**Supplied material:**
%%
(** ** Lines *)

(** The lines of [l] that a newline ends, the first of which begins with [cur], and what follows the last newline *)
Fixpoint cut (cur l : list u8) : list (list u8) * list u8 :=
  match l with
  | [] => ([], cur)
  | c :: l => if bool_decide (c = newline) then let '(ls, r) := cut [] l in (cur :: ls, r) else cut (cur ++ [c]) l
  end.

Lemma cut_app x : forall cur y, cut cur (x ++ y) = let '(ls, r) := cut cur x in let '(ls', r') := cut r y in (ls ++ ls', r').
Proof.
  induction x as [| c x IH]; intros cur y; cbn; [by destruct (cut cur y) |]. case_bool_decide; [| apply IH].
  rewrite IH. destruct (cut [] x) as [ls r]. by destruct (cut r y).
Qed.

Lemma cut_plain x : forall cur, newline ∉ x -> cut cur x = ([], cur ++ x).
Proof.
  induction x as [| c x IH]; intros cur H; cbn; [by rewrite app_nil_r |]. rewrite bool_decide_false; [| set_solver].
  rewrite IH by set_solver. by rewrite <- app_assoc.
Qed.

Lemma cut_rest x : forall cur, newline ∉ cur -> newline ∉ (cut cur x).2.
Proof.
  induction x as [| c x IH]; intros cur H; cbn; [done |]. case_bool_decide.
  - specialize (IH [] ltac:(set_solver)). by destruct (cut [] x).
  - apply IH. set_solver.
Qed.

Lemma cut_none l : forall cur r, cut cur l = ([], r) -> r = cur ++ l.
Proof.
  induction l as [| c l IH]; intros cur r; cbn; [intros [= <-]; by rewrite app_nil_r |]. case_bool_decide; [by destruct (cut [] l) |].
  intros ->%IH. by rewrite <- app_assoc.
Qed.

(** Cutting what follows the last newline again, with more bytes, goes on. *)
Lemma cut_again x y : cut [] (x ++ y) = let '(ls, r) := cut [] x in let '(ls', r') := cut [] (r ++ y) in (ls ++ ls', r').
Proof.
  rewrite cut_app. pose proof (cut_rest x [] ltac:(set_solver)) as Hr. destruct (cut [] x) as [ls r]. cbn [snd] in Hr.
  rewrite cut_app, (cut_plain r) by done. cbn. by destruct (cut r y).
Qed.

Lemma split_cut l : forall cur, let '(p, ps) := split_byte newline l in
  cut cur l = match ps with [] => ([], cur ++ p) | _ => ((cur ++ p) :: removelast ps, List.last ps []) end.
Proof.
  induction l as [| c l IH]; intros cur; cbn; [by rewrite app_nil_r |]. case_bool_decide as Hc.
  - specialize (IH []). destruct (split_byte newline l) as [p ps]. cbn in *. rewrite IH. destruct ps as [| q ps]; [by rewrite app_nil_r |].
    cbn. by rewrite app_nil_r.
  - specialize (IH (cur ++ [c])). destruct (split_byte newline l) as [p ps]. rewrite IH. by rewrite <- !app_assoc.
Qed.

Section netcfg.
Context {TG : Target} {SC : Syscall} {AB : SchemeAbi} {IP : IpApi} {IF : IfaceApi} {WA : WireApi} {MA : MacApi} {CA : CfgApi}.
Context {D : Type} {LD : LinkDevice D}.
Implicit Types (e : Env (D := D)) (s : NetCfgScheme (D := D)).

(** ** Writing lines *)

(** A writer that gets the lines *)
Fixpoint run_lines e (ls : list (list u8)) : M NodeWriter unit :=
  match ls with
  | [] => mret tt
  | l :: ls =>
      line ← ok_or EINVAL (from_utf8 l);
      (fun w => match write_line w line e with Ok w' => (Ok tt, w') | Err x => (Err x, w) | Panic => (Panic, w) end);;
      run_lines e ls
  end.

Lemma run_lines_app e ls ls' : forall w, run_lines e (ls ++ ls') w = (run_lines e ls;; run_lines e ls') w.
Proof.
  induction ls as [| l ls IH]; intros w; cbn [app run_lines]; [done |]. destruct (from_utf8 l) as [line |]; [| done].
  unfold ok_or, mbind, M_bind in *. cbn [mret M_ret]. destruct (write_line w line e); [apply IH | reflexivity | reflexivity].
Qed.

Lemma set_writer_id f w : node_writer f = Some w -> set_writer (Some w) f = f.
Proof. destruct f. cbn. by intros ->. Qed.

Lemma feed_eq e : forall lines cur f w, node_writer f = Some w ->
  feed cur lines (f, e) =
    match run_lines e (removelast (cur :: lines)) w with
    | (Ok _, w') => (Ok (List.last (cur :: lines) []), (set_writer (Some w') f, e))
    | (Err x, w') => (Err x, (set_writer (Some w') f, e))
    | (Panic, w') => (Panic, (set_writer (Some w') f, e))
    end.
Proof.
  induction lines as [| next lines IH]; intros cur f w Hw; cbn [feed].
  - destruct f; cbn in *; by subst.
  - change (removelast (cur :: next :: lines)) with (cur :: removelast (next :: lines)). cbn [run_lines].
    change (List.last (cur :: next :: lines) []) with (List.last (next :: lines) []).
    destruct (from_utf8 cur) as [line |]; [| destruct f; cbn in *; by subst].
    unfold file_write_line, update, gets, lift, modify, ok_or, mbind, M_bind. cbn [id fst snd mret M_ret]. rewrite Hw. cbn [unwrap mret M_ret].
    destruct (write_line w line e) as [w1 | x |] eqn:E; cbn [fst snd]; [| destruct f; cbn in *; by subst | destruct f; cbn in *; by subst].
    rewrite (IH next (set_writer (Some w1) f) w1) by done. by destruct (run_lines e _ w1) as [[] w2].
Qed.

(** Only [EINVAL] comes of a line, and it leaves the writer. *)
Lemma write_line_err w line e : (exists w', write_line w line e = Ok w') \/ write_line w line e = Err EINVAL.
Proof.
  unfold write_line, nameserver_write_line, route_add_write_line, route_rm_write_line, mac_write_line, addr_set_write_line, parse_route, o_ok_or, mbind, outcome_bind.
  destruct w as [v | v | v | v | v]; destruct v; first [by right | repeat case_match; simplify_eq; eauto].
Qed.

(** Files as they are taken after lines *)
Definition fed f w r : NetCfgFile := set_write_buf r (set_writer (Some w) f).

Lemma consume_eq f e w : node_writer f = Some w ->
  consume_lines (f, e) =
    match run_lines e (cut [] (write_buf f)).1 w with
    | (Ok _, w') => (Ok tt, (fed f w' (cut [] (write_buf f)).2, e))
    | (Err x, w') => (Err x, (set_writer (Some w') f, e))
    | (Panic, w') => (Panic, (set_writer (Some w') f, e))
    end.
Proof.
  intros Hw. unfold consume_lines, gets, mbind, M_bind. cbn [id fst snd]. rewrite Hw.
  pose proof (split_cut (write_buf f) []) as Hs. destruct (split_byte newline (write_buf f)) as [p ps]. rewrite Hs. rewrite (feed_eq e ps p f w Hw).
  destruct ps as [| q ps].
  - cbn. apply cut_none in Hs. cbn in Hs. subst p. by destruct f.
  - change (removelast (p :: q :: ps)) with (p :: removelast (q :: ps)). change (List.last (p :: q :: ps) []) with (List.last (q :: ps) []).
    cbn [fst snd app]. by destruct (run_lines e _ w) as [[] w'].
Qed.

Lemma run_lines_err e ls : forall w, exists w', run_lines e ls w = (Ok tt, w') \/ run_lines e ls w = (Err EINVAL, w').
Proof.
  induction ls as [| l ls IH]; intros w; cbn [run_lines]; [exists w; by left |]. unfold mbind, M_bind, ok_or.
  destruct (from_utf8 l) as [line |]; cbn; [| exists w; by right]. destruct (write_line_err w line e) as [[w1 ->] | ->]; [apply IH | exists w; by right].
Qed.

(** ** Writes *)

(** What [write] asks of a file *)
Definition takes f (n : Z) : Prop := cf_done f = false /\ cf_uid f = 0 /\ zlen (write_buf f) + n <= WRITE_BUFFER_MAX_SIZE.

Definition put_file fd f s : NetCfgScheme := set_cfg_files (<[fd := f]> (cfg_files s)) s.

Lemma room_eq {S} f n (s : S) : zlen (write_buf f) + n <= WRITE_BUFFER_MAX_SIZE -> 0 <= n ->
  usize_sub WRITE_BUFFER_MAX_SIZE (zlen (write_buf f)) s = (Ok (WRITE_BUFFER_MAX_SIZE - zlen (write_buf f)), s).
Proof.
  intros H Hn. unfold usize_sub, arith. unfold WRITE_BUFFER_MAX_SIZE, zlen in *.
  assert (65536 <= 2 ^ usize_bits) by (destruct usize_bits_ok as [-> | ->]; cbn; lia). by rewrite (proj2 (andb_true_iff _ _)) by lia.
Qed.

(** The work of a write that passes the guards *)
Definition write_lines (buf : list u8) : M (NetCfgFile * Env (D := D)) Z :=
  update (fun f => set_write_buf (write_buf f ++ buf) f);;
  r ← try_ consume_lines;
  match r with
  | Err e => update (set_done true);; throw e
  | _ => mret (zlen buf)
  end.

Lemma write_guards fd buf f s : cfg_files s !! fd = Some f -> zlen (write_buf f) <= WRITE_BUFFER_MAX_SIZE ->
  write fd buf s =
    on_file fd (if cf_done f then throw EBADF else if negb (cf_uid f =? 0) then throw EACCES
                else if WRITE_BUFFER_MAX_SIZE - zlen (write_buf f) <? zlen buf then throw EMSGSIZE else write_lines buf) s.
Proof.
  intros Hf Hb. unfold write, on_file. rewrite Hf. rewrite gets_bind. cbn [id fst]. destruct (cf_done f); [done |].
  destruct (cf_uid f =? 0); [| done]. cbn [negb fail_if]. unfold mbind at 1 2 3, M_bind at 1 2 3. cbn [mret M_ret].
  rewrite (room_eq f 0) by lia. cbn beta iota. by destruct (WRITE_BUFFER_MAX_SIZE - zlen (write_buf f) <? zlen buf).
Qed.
%%
**What you have to do:** What lines of the material above contain "Fixpoint"? Return each of them.

**Expected output:**
Fixpoint cut (cur l : list u8) : list (list u8) * list u8 :=
Fixpoint run_lines e (ls : list (list u8)) : M NodeWriter unit :=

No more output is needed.